Lady Borton, the American female writer who devotes her life helping Vietnamese people

The nurse who helped rescue people, clear polluted soil

Lady Borton has been to all the three regions – northern, central and southern – in Vietnam in the war to help people. 

Lady Borton decided to come to Vietnam when the country was in war. In 1969, at the age of 27, she worked as a nurse for the US’s Quaker Service, a humanitarian organization which sent volunteers to Vietnam to help both sides, promote peace and justice, and overcome the consequences left by the war. She endeavored to carry patients to and from the hospital, and worked with teams cleaning up polluted land.

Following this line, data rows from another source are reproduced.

Lemma reserve_extended_outcome ps os committed size align w :
  let r := os_VirtualAlloc2FromApp os w size (reserve_flags committed)
             PAGE_READWRITE
             {| LowestStartingAddress := nullptr; HighestEndingAddress := nullptr;
                Alignment := if align <? min_align then min_align else align |} in
  let msg := ("Failed to allocate memory" ++ newline)%string in
  match reserve_extended ps os committed size align w with
  | Ret p w' => p = r /\ p <> nullptr /\ stdout w' = stdout w
  | Abort m w' => r = nullptr /\ m = msg /\ stdout w' = stdout w ++ [msg]
  | _ => False
  end.
Proof.
  intros r msg. unfold reserve_extended, bind.
  destruct (VirtualAlloc2FromApp_inv ps os size (reserve_flags committed)
              PAGE_READWRITE
              {| LowestStartingAddress := nullptr; HighestEndingAddress := nullptr;
                 Alignment := if align <? min_align then min_align else align |} w)
    as (w' & -> & _ & Hs & _).
  fold r. destruct (r =? nullptr) eqn:E.
  - apply Z.eqb_eq in E. unfold error. cbn. rewrite Hs. auto.
  - apply Z.eqb_neq in E. unfold ret. auto.
Qed.

(** C4.  Of the three [reserve]s, the simulated one alone can hand a null
    pointer to its caller, and it never calls [error]: it always returns,
    prints nothing, and what it returns is the system's answer to its
    last attempt, which is null exactly when the system refused all 1000
    attempts.  The extended and the plain one either return the non-null
    pointer the system gave, or, exactly when the system gave null, end
    in [error] with the message printed; they never return null. *)
Theorem reserve_null_only_when_simulated :
  (forall s, (exists ps os committed size align w w',
                reserve_with ps os s committed size align w = Ret nullptr w')
             <-> s = Simulated)
  /\ (forall ps os committed size align w,
        let flags := reserve_flags committed in
        let world k := Nat.iter k (after_attempt ps os size flags) w in
        let answer k :=
          os_VirtualAlloc os (world k) (bump_ptr (world k)) size flags
            PAGE_READWRITE in
        exists n : nat,
          (1 <= n <= 1000)%nat
          /\ reserve_with ps os Simulated committed size align w
             = Ret (answer (n - 1)%nat) (world n)
          /\ stdout (world n) = stdout w
          /\ (answer (n - 1)%nat = nullptr
              <-> forall k, (k < 1000)%nat -> answer k = nullptr))
  /\ (forall ps os committed size align w,
        let r := os_VirtualAlloc2FromApp os w size (reserve_flags committed)
                   PAGE_READWRITE
                   {| LowestStartingAddress := nullptr;
                      HighestEndingAddress := nullptr;
                      Alignment := if align <? min_align then min_align else align |} in
        let msg := ("Failed to allocate memory" ++ newline)%string in
        match reserve_with ps os ExtendedAligned committed size align w with
        | Ret p w' => p = r /\ p <> nullptr /\ stdout w' = stdout w
        | Abort m w' => r = nullptr /\ m = msg /\ stdout w' = stdout w ++ [msg]
        | _ => False
        end)
  /\ (forall ps os committed size align w,
        let r := os_VirtualAlloc os w nullptr size (reserve_flags committed)
                   PAGE_READWRITE in
        let msg := ("Failed to allocate memory" ++ newline)%string in
        match reserve_with ps os Plain committed size align w with
        | Ret p w' => p = r /\ p <> nullptr /\ stdout w' = stdout w
        | Abort m w' => r = nullptr /\ m = msg /\ stdout w' = stdout w ++ [msg]
        | _ => False
        end).
Proof.
  split; [|split; [|split]].
  - intros s. split.
    + intros (ps & os & c & size & align & w & w' & E). destruct s; auto.
      * pose proof (reserve_extended_outcome ps os c size align w) as H.
        cbn [reserve_with] in E. cbv zeta in H. rewrite E in H.
        destruct H as (_ & H & _). contradiction.
      * pose proof (reserve_plain_outcome ps os c size w) as H.
        cbn [reserve_with] in E. cbv zeta in H. rewrite E in H.
        destruct H as (_ & H & _). contradiction.
    + intros ->. exists 4096, failing_os, true, 4096, 0, initial_world.
      eexists. vm_compute. reflexivity.
  - intros ps os c size align w flags world answer.
    cbn [reserve_with]. unfold reserve_simulated.
    destruct (reserve_loop_first_success ps os size flags 1000 1000 w)
      as (n & Hn & E & Hfail & Hlast); [lia | unfold SIZE_T_MODULUS; lia |].
    fold world in E, Hfail, Hlast. fold answer in E, Hfail, Hlast.
    exists n. split; [lia|]. split; [exact E|].
    split; [apply attempts_stdout|]. split.
    + intros Hnull k Hk.
      assert (Hn1000 : n = 1000%nat).
      { destruct (Nat.eq_dec n 1000) as [H | H]; [exact H|].
        exfalso. apply Hlast; [lia | exact Hnull]. }
      destruct (Nat.eq_dec k (n - 1)) as [-> | Hne]; [exact Hnull|].
      apply Hfail. lia.
    + intros Hall. apply Hall. lia.
  - intros ps os c size align w. apply reserve_extended_outcome.
  - intros ps os c size align w. apply reserve_plain_outcome.
Qed.

Lemma reserve_null_only_when_simulated_witness :
  exists ps os committed size align w w',
    reserve_with ps os Simulated committed size align w = Ret nullptr w'.
Proof.
  destruct reserve_null_only_when_simulated as (H & _).
  apply (H Simulated). reflexivity.
Defined.

(** ** [zero]: what the caller can observe *)

Section PageArithmetic.
Variable ps : Z.
Hypothesis ps_pos : 0 < ps.

Lemma covers_aligned p size a :
  is_aligned_block ps p size = true ->
  covers ps p size (a / ps) = true <-> p <= a < p + size.
Proof.
  unfold is_aligned_block, covers. rewrite andb_true_iff, !Z.eqb_eq.
  intros [Hp Hs].
  apply Z.div_exact in Hp; [|lia]. apply Z.div_exact in Hs; [|lia].
  set (i := p / ps) in *. set (n := size / ps) in *.
  pose proof (Z.div_mod a ps ltac:(lia)) as Ha.
  pose proof (Z.mod_pos_bound a ps ps_pos) as Hr.
  set (k := a / ps) in *. set (r := a mod ps) in *.
  destruct (Z.ltb_spec 0 size) as [Hpos | Hneg]; cbn [andb].
  - assert (Hn : 1 <= n) by nia.
    assert (Hlast : (p + size - 1) / ps = i + n - 1).
    { symmetry. apply (Z.div_unique _ _ _ (ps - 1)); [lia | nia]. }
    rewrite Hlast, andb_true_iff, !Z.leb_le. nia.
  - split; [discriminate | lia].
Qed.

Lemma range_committed_page m p size a :
  range_committed ps m p size = true ->
  p <= a < p + size -> committed m (a / ps) = true.
Proof.
  unfold range_committed, page_list. intros Hall Ha.
  destruct (Z.ltb_spec 0 size) as [Hpos | Hneg]; [|lia].
  rewrite forallb_forall in Hall. apply Hall.
  apply in_map_iff. exists (Z.to_nat (a / ps - p / ps)).
  assert (Hlo : p / ps <= a / ps) by (apply Z.div_le_mono; lia).
  assert (Hhi : a / ps <= (p + size - 1) / ps) by (apply Z.div_le_mono; lia).
  split; [lia|]. apply in_seq. lia.
Qed.

Lemma committed_prefix_le m p size : committed_prefix ps m p size <= size.
Proof.
  unfold committed_prefix.
  destruct (find _ (page_list ps p size)) as [k|] eqn:E; [|lia].
  apply find_some in E. destruct E as [Hin _]. unfold page_list in Hin.
  destruct (Z.ltb_spec 0 size) as [Hpos | Hneg]; [|contradiction].
  apply in_map_iff in Hin. destruct Hin as (i & <- & Hi). apply in_seq in Hi.
  pose proof (Z.mul_div_le (p + size - 1) ps ps_pos).
  nia.
Qed.

Lemma load_fill_inside m p size a :
  range_committed ps m p size = true -> p <= a < p + size ->
  load ps (fill p 0 size m) a = Some 0.
Proof.
  intros Hc Ha. unfold load, fill. cbn [committed bytes].
  rewrite (range_committed_page m p size a Hc Ha).
  replace ((p <=? a) && (a <? p + size)) with true; [reflexivity|].
  symmetry. apply andb_true_iff. rewrite Z.leb_le, Z.ltb_lt. lia.
Qed.

Lemma load_fill_outside m p ch size a :
  ~ (p <= a < p + size) -> load ps (fill p ch size m) a = load ps m a.
Proof.
  intros Ha. unfold load, fill. cbn [committed bytes].
  replace ((p <=? a) && (a <? p + size)) with false; [reflexivity|].
  symmetry. apply andb_false_iff. rewrite Z.leb_gt, Z.ltb_ge. lia.
Qed.

Lemma load_decommit_outside m p size a :
  is_aligned_block ps p size = true -> ~ (p <= a < p + size) ->
  load ps (decommit_pages ps p size m) a = load ps m a.
Proof.
  intros Hal Ha. unfold load, decommit_pages. cbn [committed bytes].
  destruct (covers ps p size (a / ps)) eqn:E; [|reflexivity].
  apply (covers_aligned p size a Hal) in E. contradiction.
Qed.

Lemma load_recommit_inside m p size a :
  is_aligned_block ps p size = true -> p <= a < p + size ->
  load ps (commit_pages ps p size (decommit_pages ps p size m)) a = Some 0.
Proof.
  intros Hal Ha. apply (covers_aligned p size a Hal) in Ha.
  unfold load, commit_pages, decommit_pages. cbn [committed bytes].
  rewrite Ha. reflexivity.
Qed.

Lemma load_recommit_outside m p size a :
  is_aligned_block ps p size = true -> ~ (p <= a < p + size) ->
  load ps (commit_pages ps p size (decommit_pages ps p size m)) a = load ps m a.
Proof.
  intros Hal Ha. unfold load, commit_pages, decommit_pages. cbn [committed bytes].
  destruct (covers ps p size (a / ps)) eqn:E; [|reflexivity].
  apply (covers_aligned p size a Hal) in E. contradiction.
Qed.
End PageArithmetic.

Lemma assert_true cfg w : assert_ cfg true w = Ret tt w.
Proof. unfold assert_. destruct (NDEBUG cfg); reflexivity. Qed.

(** The three ways the decommit-recommit path can end. *)
Lemma zero_decommit_path ps cfg os page_aligned p size w :
  0 < p -> is_aligned_block ps p size = true ->
  let w1 := with_memory (decommit_pages ps p size (memory w))
              (log_call (CallVirtualFree p size MEM_DECOMMIT) w) in
  match zero ps cfg os page_aligned p size w with
  | Ret _ w' =>
      os_VirtualFree os w p size MEM_DECOMMIT = true
      /\ os_VirtualAlloc os w1 p size MEM_COMMIT PAGE_READWRITE <> nullptr
      /\ memory w' = commit_pages ps p size (decommit_pages ps p size (memory w))
  | Abort _ w' =>
      (os_VirtualFree os w p size MEM_DECOMMIT = false /\ memory w' = memory w)
      \/ (os_VirtualFree os w p size MEM_DECOMMIT = true
          /\ os_VirtualAlloc os w1 p size MEM_COMMIT PAGE_READWRITE = nullptr
          /\ memory w' = decommit_pages ps p size (memory w))
  | _ => False
  end.
Proof.
  intros Hp Hal w1. unfold zero. rewrite Hal, orb_true_r.
  unfold notify_not_using, notify_using, bind. rewrite Hal. cbn [orb].
  rewrite !assert_true. unfold VirtualFree.
  destruct (os_VirtualFree os w p size MEM_DECOMMIT) eqn:Ef; cbn [andb negb].
  - change (MEM_DECOMMIT =? MEM_DECOMMIT) with true.
    cbv beta iota delta [ret negb]. fold w1.
    rewrite assert_true. unfold VirtualAlloc.
    destruct (os_VirtualAlloc os w1 p size MEM_COMMIT PAGE_READWRITE =? nullptr) eqn:Ea.
    + cbv beta iota. rewrite Ea. apply Z.eqb_eq in Ea.
      cbv beta iota delta [error]. right. auto.
    + cbv beta iota. rewrite Ea. apply Z.eqb_neq in Ea. unfold commit_if_asked.
      assert (Hpn : (p =? nullptr) = false)
        by (apply Z.eqb_neq; unfold nullptr; lia).
      rewrite Hpn. change (Z.land MEM_COMMIT MEM_COMMIT =? 0) with false.
      rewrite orb_false_r, Hpn. auto.
  - cbv beta iota delta [error negb]. left. auto.
Qed.

Lemma zero_memset_path ps cfg os p size w :
  is_aligned_block ps p size = false ->
  match zero ps cfg os false p size w with
  | Ret _ w' =>
      range_committed ps (memory w) p size = true
      /\ memory w' = fill p 0 size (memory w)
  | Fault w' =>
      range_committed ps (memory w) p size = false
      /\ memory w' = fill p 0 (committed_prefix ps (memory w) p size) (memory w)
  | _ => False
  end.
Proof.
  intros Hal. unfold zero. rewrite Hal. cbn [orb]. unfold memset.
  destruct (range_committed ps (memory w) p size); auto.
Qed.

Recalling the years of her youth, she said she wanted to be present in Vietnam to do something to help Vietnamese people. 

In Vietnam, she stayed in Quang Ngai province where she saw Vietnamese who were poor and miserable because of the war. She met many patients who were farmers, and many were children who had lost their legs because of mines while they were tending buffalo.

Lady Borton also understood the painful losses of Americans who participated in the war. Some of them were forced to become soldiers, while others voluntarily joined the army and went to Vietnam. Many of them could not return from the war, others were injured, or became disabled, or were missing. She felt anguish at the losses.

When the war ended, to re-establish relations, liaison officers are necessary. According to Lady Borton, there were two special persons – Dave Elder and John McAuliff. They traveled between Washington and New York at the time when there was only a Vietnamese representative at the United Nations.

In 1977, the US State Department did not allow Vietnamese government representatives to go out of the Manhattan area in New York City. They had to stay within the UN area. However, Americans in the peace movement sometimes got permission from the department to invite Vietnamese representatives to enter Philadelphia to attend weekend picnics and meet with Americans and Vietnamese in the US.

Later, when recalling these days, Lady Borton said the events were very important, and if there had been no event organizers like Dave Elder and John McAuliff, there would not have been memories to celebrate the two countries’ relations.

John McAuliff and the Reconciliation and Development Fund connected and enhanced exchanges between individuals and non-governmental organizations of the US and Vietnam. He made great efforts in people's diplomacy with Vietnam for more than half a century, and helped Vietnamese Agent Orange victims.

Since 1969, Lady Borton has been traveling between Vietnam and the US so many times that she has lost count of the number of trips. In the 1980s, she returned to Vietnam and stayed here for many months to write a book - "After Sorrow", which is similar to a diary about the time she spent in rural areas of Vietnam during the war, the book was helpful for understanding and normalizing Vietnam-US relations after the war.

Her work is close to the Vietnamese people in the countryside and is the voice of reconciliation and innovation. In the foreword to Lady Borton's book “After Sorrow,” famous writer and political activist Grace Paley wrote that Borton had vowed to love and understand the Vietnamese.

In 1990s, Lady Borton moved to Hanoi to work. 

In 1993-2004, as chief representative of the Quakers in Vietnam, she directed many projects on developing irrigation and clean water and providing capital to poor women. She helped press agencies in Vietnam edit articles written in English, and organized a many meetings between Vietnamese and American writers’ and publishers’ associations.

She met Marines Colonel Chuck Meadows in the late 1990s when he returned to Vietnam to repair the damages caused by the war. As the Executive Director of PeaceTrees Vietnam, an organization that helps Vietnamese people find and safely transport landmines left over from the war. When a place is cleared of landmines, trees are planted there. Tens of thousands of acres of land have been cleared for farming.

She and painter David Thomas published the book "Ho Chi Minh A Portrait" on the occasion of the 113th anniversary of President Ho Chi Minh's birth (2003) and helped the Ho Chi Minh Museum compile a book about Nguyen Ai Quoc's case in Hong Kong 1931 with documents she had collected from many countries. She was awarded the Friendship Medal by the Vietnamese Government in 1998.